No. Pesticide resistant insects also have genes for pesticide resistance, which will stay with them as long as they live.
 

Alate_One

Well-known member
It appears pretty obvious that christianity is in fairly sharp decline in developed countries, and islam (and Catholicism) are gaining fast in the poorest and least stable countries.
Probably though, I'd say to some extent that's the fault of the political positions of the adherents, not the beliefs themselves. In which case I'm really not bothered by the loss of "believers" who were really just hanging around for conservative politics' sake.

It could also be that exponential population growth makes the planet's resources even more limited in which case standards of living will fall and religious adherence will rise even more than predicted as a proportion of the population. I would have thought this would not be the mechanism most christians would want to be the evangelical factor.

Stuart
I agree with you there. But again it's the fault of not just the Christians but all developed nations that are refusing to address the problems they're creating. So there's that. ;)
 

Stripe

Teenage Adaptive Ninja Turtle
LIFETIME MEMBER
Hall of Fame
The cultures are treated identically . Here are some details.
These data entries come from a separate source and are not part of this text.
(** * A shallow embedding of [src/mlp.py]

    The multilayer perceptron of [mlp.py] (class [MLP]) is translated method
    by method.  Scalars are kept abstract (class [Scalar]): no algebraic law
    is assumed of them, so every statement below holds for IEEE doubles as
    numpy computes them as well as for exact rationals.  numpy's 2-D arrays
    carry their shape explicitly, and every numpy primitive checks shapes the
    way numpy does and raises the Python exception numpy raises.

    The methods run in a state-and-exception monad over a [World]: the object
    store (the arrays that are mutated in place and may be shared with the
    caller), the attributes of [self], the console and the random source. *)

From Stdlib Require Import ZArith QArith Qcanon String.
From stdpp Require Import list.

Open Scope string_scope.
Open Scope nat_scope.

(** ** Scalars *)

(** The arithmetic of the array elements.  [flit] reads a numeric literal of
    the source ([1.0], [0.5], [0.001], [100002]); [fgtb] is Python's [>]. *)
Class Scalar (F : Type) := {
  flit : Q -> F;
  fadd : F -> F -> F;
  fsub : F -> F -> F;
  fmul : F -> F -> F;
  fdiv : F -> F -> F;
  fneg : F -> F;
  fexp : F -> F;
  fgtb : F -> F -> bool
}.

(** ** Python exceptions and results *)

Inductive exn : Type :=
| ValueError
| TypeError
| IndexError
| NameError (name : string)
| AttributeError (name : string).

Inductive result (A : Type) : Type :=
| Ok (a : A)
| Raise (e : exn).
Arguments Ok {A} a.
Arguments Raise {A} e.

Definition is_raise {A} (r : result A) : bool :=
  match r with Ok _ => false | Raise _ => true end.

Module Ny.
Section Arrays.
Context {F : Type} `{Scalar F}.

Definition fzero : F := flit 0.
Definition fone : F := flit 1.

(** A Python int used where numpy expects a float ([deltao /= data_amount]). *)
Definition of_nat (n : nat) : F := flit (inject_Z (Z.of_nat n)).

(** Summation of a list of terms, first term first.  (numpy does not fix the
    order in which [dot] and [sum] add; the statements below name the sum
    and use no property of it.) *)
Definition fsum (l : list F) : F := fold_left fadd l fzero.

(** A 2-D array: its shape and its rows. *)
Record matrix : Type := Mat {
  nrows : nat;
  ncols : nat;
  cells : list (list F)
}.

(** What [ny.array] returns for a list of lists: a 2-D array when the rows
    have one width, and otherwise (numpy of the Python 2 era) a 1-D array of
    dtype object whose elements are the row lists themselves. *)
Inductive ndarray : Type :=
| Arr2 (m : matrix)
| ArrObj (rows : list (list F)).

Definition mget (A : matrix) (i j : nat) : F :=
  nth j (nth i (cells A) []) fzero.

Definition mbuild (r c : nat) (f : nat -> nat -> F) : matrix :=
  Mat r c (map (fun i => map (fun j => f i j) (seq 0 c)) (seq 0 r)).

(** [ny.array(rows)] *)
Definition rectangular (rows : list (list F)) : bool :=
  match rows with
  | [] => false
  | r0 :: _ => forallb (fun r => length r =? length r0) rows
  end.

Definition array (rows : list (list F)) : ndarray :=
  match rows with
  | [] => ArrObj []
  | r0 :: _ =>
      if rectangular rows then Arr2 (Mat (length rows) (length r0) rows)
      else ArrObj rows
  end.

(** [len(a)] *)
Definition len (a : ndarray) : nat :=
  match a with
  | Arr2 m => nrows m
  | ArrObj rows => length rows
  end.

(** [ny.zeros((r, c))], [-ny.ones((r, c))], [ny.ones((r, c))] *)
Definition zeros (r c : nat) : matrix := mbuild r c (fun _ _ => fzero).
Definition ones (r c : nat) : matrix := mbuild r c (fun _ _ => fone).
Definition neg_ones (r c : nat) : matrix := mbuild r c (fun _ _ => fneg fone).

(** An operation between a scalar and an array, element by element. *)
Definition map_elems (f : F -> F) (A : matrix) : matrix :=
  mbuild (nrows A) (ncols A) (fun i j => f (mget A i j)).

(** Broadcasting of two dimensions: they agree, or one of them is 1. *)
Definition bcompat (a b : nat) : bool := (a =? b) || (a =? 1) || (b =? 1).
Definition bdim (a b : nat) : nat := if a =? 1 then b else a.
Definition bget (A : matrix) (i j : nat) : F :=
  mget A (if nrows A =? 1 then 0 else i) (if ncols A =? 1 then 0 else j).

(** [A op B] on two 2-D arrays. *)
Definition binop (op : F -> F -> F) (A B : matrix) : result matrix :=
  if bcompat (nrows A) (nrows B) && bcompat (ncols A) (ncols B) then
    Ok (mbuild (bdim (nrows A) (nrows B)) (bdim (ncols A) (ncols B))
          (fun i j => op (bget A i j) (bget B i j)))
  else Raise ValueError.

(** [A op= B]: the broadcast result has to fit the left operand. *)
Definition iop (op : F -> F -> F) (A B : matrix) : result matrix :=
  if bcompat (nrows A) (nrows B) && bcompat (ncols A) (ncols B)
     && (bdim (nrows A) (nrows B) =? nrows A)
     && (bdim (ncols A) (ncols B) =? ncols A) then
    Ok (mbuild (nrows A) (ncols A) (fun i j => op (mget A i j) (bget B i j)))
  else Raise ValueError.

(** [ny.dot(A, B)] *)
Definition dot (A B : matrix) : result matrix :=
  if ncols A =? nrows B then
    Ok (mbuild (nrows A) (ncols B)
          (fun i j => fsum (map (fun k => fmul (mget A i k) (mget B k j))
                              (seq 0 (ncols A)))))
  else Raise ValueError.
Then the change certainly involves degradation of genetic integrity.

Like I say, your sources all use the language of evolution without addressing the challenges.
 

Stuu

New member
Your atheism does cause you problems with the supernatural. Perhaps you'd like to disprove the supernatural scientifically. That would be fun.
I don't think you have established that any such thing exists, so there's not much to disprove. But the burden of proof is not on me. How do you justify your hypocritical accusation of magical science when there are four ways of making humans in scripture, with no mechanism to explain three of them, and with No.3 absurd as it is described?

Stuu: Well then, how about your out-of-context usage of the word 'theory'?
That was an incredibly dense thing to say.
It is pure hypocrisy on your part, I'm sorry to say. You cannot tell other people they are equivocating with language use when you do the same yourself.